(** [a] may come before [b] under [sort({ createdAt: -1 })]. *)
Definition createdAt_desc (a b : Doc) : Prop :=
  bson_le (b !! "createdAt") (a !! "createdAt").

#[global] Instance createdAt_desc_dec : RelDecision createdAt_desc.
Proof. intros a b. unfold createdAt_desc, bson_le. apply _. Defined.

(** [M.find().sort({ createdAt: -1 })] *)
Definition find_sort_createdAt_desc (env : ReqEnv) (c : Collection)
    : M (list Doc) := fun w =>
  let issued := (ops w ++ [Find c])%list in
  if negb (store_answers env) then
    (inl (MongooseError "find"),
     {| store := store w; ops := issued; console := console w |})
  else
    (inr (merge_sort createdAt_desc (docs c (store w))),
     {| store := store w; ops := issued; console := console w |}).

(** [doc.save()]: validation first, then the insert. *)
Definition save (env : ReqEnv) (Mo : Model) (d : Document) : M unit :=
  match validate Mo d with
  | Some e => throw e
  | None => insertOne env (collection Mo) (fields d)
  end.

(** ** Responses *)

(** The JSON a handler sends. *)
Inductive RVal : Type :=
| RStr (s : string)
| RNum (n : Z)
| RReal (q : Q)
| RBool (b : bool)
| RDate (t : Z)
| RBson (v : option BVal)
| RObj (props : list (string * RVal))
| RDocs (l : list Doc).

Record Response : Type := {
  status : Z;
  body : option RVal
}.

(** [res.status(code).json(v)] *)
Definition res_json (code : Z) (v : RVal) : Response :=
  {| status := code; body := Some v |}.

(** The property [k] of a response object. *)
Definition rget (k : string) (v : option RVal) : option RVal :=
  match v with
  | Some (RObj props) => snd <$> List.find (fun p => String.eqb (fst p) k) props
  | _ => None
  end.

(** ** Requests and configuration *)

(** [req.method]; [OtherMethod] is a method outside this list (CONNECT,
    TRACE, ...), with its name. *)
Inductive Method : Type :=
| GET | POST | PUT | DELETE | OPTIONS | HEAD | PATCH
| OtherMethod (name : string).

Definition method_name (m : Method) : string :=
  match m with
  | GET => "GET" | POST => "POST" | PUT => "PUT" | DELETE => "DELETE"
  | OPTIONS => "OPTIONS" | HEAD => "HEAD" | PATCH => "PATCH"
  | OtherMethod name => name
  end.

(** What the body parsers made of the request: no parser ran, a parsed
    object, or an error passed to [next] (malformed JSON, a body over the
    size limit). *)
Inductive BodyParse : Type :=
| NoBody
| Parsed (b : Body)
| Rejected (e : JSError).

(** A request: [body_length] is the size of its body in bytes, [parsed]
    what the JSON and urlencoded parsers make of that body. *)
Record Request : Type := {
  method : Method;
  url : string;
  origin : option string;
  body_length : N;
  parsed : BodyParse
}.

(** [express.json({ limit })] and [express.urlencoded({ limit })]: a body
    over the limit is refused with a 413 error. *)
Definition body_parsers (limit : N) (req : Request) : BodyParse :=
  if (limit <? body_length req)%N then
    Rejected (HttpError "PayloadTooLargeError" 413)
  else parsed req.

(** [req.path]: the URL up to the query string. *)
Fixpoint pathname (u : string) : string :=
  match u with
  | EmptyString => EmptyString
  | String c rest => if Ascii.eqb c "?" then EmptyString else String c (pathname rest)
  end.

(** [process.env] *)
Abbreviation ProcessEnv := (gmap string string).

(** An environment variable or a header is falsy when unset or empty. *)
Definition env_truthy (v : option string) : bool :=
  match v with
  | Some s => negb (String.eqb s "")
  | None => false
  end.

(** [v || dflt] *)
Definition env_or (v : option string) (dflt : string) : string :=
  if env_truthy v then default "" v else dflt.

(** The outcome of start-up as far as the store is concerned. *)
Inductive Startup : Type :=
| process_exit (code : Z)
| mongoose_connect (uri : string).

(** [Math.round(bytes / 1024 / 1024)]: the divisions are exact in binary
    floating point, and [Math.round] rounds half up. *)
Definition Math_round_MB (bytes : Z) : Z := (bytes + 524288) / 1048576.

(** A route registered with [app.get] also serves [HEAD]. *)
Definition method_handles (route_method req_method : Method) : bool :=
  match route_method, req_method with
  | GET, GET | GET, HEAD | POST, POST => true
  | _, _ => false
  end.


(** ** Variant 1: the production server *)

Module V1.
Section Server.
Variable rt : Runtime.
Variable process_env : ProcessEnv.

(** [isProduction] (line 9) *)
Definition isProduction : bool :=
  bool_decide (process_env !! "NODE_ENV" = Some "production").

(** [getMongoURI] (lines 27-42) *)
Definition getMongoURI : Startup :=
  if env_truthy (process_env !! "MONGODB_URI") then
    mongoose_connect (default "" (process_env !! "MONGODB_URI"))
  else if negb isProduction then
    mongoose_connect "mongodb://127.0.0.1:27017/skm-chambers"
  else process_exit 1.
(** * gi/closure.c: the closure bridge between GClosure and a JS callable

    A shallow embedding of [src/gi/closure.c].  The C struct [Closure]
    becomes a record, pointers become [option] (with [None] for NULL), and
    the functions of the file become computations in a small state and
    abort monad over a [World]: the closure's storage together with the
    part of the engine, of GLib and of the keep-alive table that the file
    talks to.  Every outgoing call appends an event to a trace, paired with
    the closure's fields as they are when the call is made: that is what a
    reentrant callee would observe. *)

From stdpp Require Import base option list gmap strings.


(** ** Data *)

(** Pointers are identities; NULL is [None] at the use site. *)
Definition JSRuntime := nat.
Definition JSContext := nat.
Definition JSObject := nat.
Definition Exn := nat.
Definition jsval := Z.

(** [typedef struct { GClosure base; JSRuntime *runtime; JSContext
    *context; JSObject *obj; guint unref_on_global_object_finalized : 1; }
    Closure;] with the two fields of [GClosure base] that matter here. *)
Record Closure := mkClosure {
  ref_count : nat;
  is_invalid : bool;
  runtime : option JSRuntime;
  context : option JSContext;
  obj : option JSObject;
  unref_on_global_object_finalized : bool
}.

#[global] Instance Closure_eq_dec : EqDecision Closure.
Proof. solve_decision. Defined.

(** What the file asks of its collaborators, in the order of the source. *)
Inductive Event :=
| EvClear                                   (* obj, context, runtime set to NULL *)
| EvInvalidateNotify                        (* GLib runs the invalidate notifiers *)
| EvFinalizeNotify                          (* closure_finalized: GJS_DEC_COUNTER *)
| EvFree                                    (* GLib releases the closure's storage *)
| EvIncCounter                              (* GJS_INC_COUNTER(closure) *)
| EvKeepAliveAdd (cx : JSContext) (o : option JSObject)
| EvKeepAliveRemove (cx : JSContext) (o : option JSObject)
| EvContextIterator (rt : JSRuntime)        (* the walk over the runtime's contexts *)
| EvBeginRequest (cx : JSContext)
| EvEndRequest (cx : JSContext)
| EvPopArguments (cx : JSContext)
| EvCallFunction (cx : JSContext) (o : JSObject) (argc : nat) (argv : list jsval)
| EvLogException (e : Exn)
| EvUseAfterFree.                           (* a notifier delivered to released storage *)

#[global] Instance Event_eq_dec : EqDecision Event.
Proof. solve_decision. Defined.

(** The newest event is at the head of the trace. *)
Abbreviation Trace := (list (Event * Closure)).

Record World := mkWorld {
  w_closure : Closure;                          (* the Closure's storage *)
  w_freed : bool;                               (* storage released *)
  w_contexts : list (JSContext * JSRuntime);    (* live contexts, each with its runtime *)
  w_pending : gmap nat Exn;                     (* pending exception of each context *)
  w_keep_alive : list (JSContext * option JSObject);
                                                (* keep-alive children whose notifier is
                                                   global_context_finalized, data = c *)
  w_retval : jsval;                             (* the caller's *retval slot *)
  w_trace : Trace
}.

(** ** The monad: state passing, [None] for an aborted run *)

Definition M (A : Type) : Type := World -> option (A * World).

INSTRUCTIONS TO FOLLOW:
From the records above, print only the lines between the one holding "Definition env_or (v" and the one holding "Section Server.", inclusive, exactly as they stand.

OUTPUT FOR THIS EXERCISE:
Definition env_or (v : option string) (dflt : string) : string :=
  if env_truthy v then default "" v else dflt.

(** The outcome of start-up as far as the store is concerned. *)
Inductive Startup : Type :=
| process_exit (code : Z)
| mongoose_connect (uri : string).

(** [Math.round(bytes / 1024 / 1024)]: the divisions are exact in binary
    floating point, and [Math.round] rounds half up. *)
Definition Math_round_MB (bytes : Z) : Z := (bytes + 524288) / 1048576.

(** A route registered with [app.get] also serves [HEAD]. *)
Definition method_handles (route_method req_method : Method) : bool :=
  match route_method, req_method with
  | GET, GET | GET, HEAD | POST, POST => true
  | _, _ => false
  end.


(** ** Variant 1: the production server *)

Module V1.
Section Server.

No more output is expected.